Unsaturated Flow in Zero Gravity - Lessons and Challenges. (5102)
Authors:
D. Or* - University of Connecticut S.B. Jones - Utah State University M. Tuller - University of Idaho S. Steinberg - NASA-JSC I. Alexander - NASA-GRC N. Diadzic - NASA-GRC
L.N. Reddi - Kansas State University G. Kluitenberg - Kansas State University F.L. Ogden - University of Connecticut R. Heinse - Utah State University
Abstract:
Improved understanding of behavior and distribution of fluids in porous media used for plant growth under reduced gravity is essential for design of advanced life support systems a key component in NASA’s future space missions. Interfacial arrangement and fluid flow behavior in reduced gravity may be different than observed in horizontal flow experiments on earth. Experimental results from flow and liquid configuration in porous micromodels on board NASA’s KC-135 demonstrated that the impact of reduced gravity is manifested at the meso-scale (cluster of pores) and is not a single pore phenomenon.
Reduce gravity accentuate the role of pre-wetted surfaces, enhances phase entrapment (liquid or gas), and affects macroscopic imbibition and drainage processes and sample scale hydraulic properties.

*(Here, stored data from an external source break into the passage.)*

Definition lift {A : Type} (op : W -> A * W) (t : tracked R W) : A * tracked R W :=
  let '(a, w) := op (tw_net t) in (a, MkTW (tw_tracker t) w).
(** [sshDialer.DialContext] of the Opener: the dial itself is the network's,
    [trackDial] wraps it. *)
Definition tracked_dial (meta : ConnMeta) (addr : string) (t : tracked R W) : (error + Z) * tracked R W :=
  let '(res, w) := w_dialTunnel meta addr (tw_net t) in
  let '(r, ts) := trackDial true (Some meta) addr (mret tt) res (tw_tracker t) in
  (match r with inl e => inl e | inr _ => res end, MkTW ts w).
#[global] Program Instance tracked_world : World (tracked R W) := {
  w_now := lift w_now;
  w_resolver server name ctx := lift (w_resolver server name ctx);
  w_http u ctx := lift (w_http u ctx);
  w_local host ctx := lift (w_local host ctx);
  w_connected := lift w_connected;
  w_dialTunnel := tracked_dial;
  w_dialDirect network addr := lift (w_dialDirect network addr);
  w_range keys := lift (w_range keys) }.
Next Obligation.
  intros keys w. unfold lift. pose proof (w_range_perm keys (tw_net w)). by destruct (w_range keys (tw_net w)).
Qed.

(** ** Only tunnel dials touch the tracker *)

Definition same_tracker (s s' : Sys (tracked R W)) : Prop :=
  tw_tracker (s_world s') = tw_tracker (s_world s).
#[local] Instance same_tracker_refl : Reflexive same_tracker.
Proof. by intros s. Qed.
#[local] Instance same_tracker_trans : Transitive same_tracker.
Proof. intros a b c. unfold same_tracker. congruence. Qed.

Lemma lift_same {A} evs (op : W -> A * W) : keeps same_tracker (perform evs (lift op)).
Proof. intros s. rewrite perform_run. unfold same_tracker, lift. cbn. by destruct (op _). Qed.
Lemma on_dns_same f : keeps same_tracker (on_dns f).
Proof. by intros s. Qed.
Lemma gets_same {A} (f : Sys (tracked R W) -> A) : keeps same_tracker (gets f).
Proof. by intros s. Qed.
Lemma ret_same {A} (a : A) : keeps same_tracker (mret a : M (Sys (tracked R W)) A).
Proof. by intros s. Qed.
#[local] Hint Resolve lift_same on_dns_same gets_same ret_same : gate.
#[local] Hint Extern 1 (keeps same_tracker (perform _ _)) => apply lift_same : gate.
#[local] Hint Extern 1 (keeps same_tracker time_now) => apply lift_same : gate.
#[local] Hint Extern 1 (keeps same_tracker tunnelUp) => apply lift_same : gate.
#[local] Hint Extern 1 (keeps same_tracker (range_keys _)) => apply lift_same : gate.

Lemma claim_upstreams_same now : keeps same_tracker (claim_upstreams now).
Proof. intros s. unfold claim_upstreams. by destruct (claim_all now 0 _). Qed.
Lemma WithTimeout_same ctx d : keeps same_tracker (WithTimeout ctx d).
Proof. unfold WithTimeout. walk. Qed.
Lemma upstreamAnswered_same i rtt : keeps same_tracker (upstreamAnswered i rtt).
Proof. unfold upstreamAnswered, upd_upstream. walk. Qed.
Lemma upstreamFailed_same i e : keeps same_tracker (upstreamFailed i e).
Proof. unfold upstreamFailed, upd_upstream. walk. Qed.
Lemma lookupLocal_same ctx host : keeps same_tracker (lookupLocal ctx host).
Proof. unfold lookupLocal. walk. Qed.
Lemma upstream_lookup_same u ctx host : keeps same_tracker (upstream_lookup u ctx host).
Proof. unfold upstream_lookup, dohLookup, dnsServerLookup. walk. Qed.
#[local] Hint Resolve claim_upstreams_same WithTimeout_same upstreamAnswered_same upstreamFailed_same
  lookupLocal_same upstream_lookup_same : gate.
Lemma notFound_same ctx host : keeps same_tracker (notFound ctx host).
Proof. unfold notFound. walk. Qed.
Lemma lookup_fallback_same ctx host : keeps same_tracker (lookup_fallback ctx host).
Proof. unfold lookup_fallback. walk. Qed.
#[local] Hint Resolve notFound_same lookup_fallback_same : gate.
Lemma lookup_loop_same ctx tctx dl host active : keeps same_tracker (lookup_loop ctx tctx dl host active).
Proof. induction active as [|i l IH]; cbn [lookup_loop]; walk. Qed.
#[local] Hint Resolve lookup_loop_same : gate.
Lemma lookup_same ctx host : keeps same_tracker (lookup ctx host).
Proof. unfold lookup, releaseProbes. walk. Qed.
Lemma local_policy_same ctx host : keeps same_tracker (local_policy ctx host).
Proof. unfold local_policy. walk. Qed.
Lemma store_same key e : keeps same_tracker (store key e).
Proof. unfold store. walk. Qed.
#[local] Hint Resolve lookup_same local_policy_same store_same : gate.
Lemma cachedLookup_same key host lk :
  (forall ctx h, keeps same_tracker (lk ctx h)) -> keeps same_tracker (cachedLookup key host lk).
Proof.
  intros Hl. assert (keeps same_tracker (shared_lookup key host lk)) by (unfold shared_lookup; walk).
  unfold cachedLookup. walk.
Qed.
Lemma localResolveAll_same host : keeps same_tracker (localResolveAll host).
Proof. unfold localResolveAll. walk. apply cachedLookup_same, local_policy_same. Qed.
Lemma resolveTunnel_same host : keeps same_tracker (resolveTunnel host).
Proof. unfold resolveTunnel. walk. apply cachedLookup_same, lookup_same. Qed.
#[local] Hint Resolve localResolveAll_same resolveTunnel_same : gate.

Context `{Regexp}.

Lemma first_match_same rs host : keeps same_tracker (first_match rs host).
Proof. induction rs as [|r rs IH]; cbn [first_match]; unfold matches; walk. Qed.
#[local] Hint Resolve first_match_same : gate.
Lemma candidates_same o host port : keeps same_tracker (candidates o host port).
Proof. unfold candidates, Decide. walk. Qed.
Lemma dial_direct_loop_same addrs port fam first : keeps same_tracker (dial_direct_loop addrs port fam first).
Proof.
  revert first. induction addrs as [|a addrs IH]; intros first; cbn [dial_direct_loop]; unfold dialDirectIP; walk.
Qed.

Several modeling options are available such as the implementation of the Lattice Boltzmann Method which provides insights enabling connections between liquid distribution and key transport properties (e.g., gaseous diffusion). New percolation-based scaling laws offer a potential for incorporation of pore space information and phase entrapment into new constitutive relationships for unsaturated porous media under variable gravity.
Speaker Information: Dani Or, University of Connecticut, Department of Civil and Environmental Engineering University of Connecticut261 Glenbrook Road, Unit 2037 Storrs, CT, Storrs, CT 06269-2037;
Phone: (860) 486-2768; E-mail: [email protected]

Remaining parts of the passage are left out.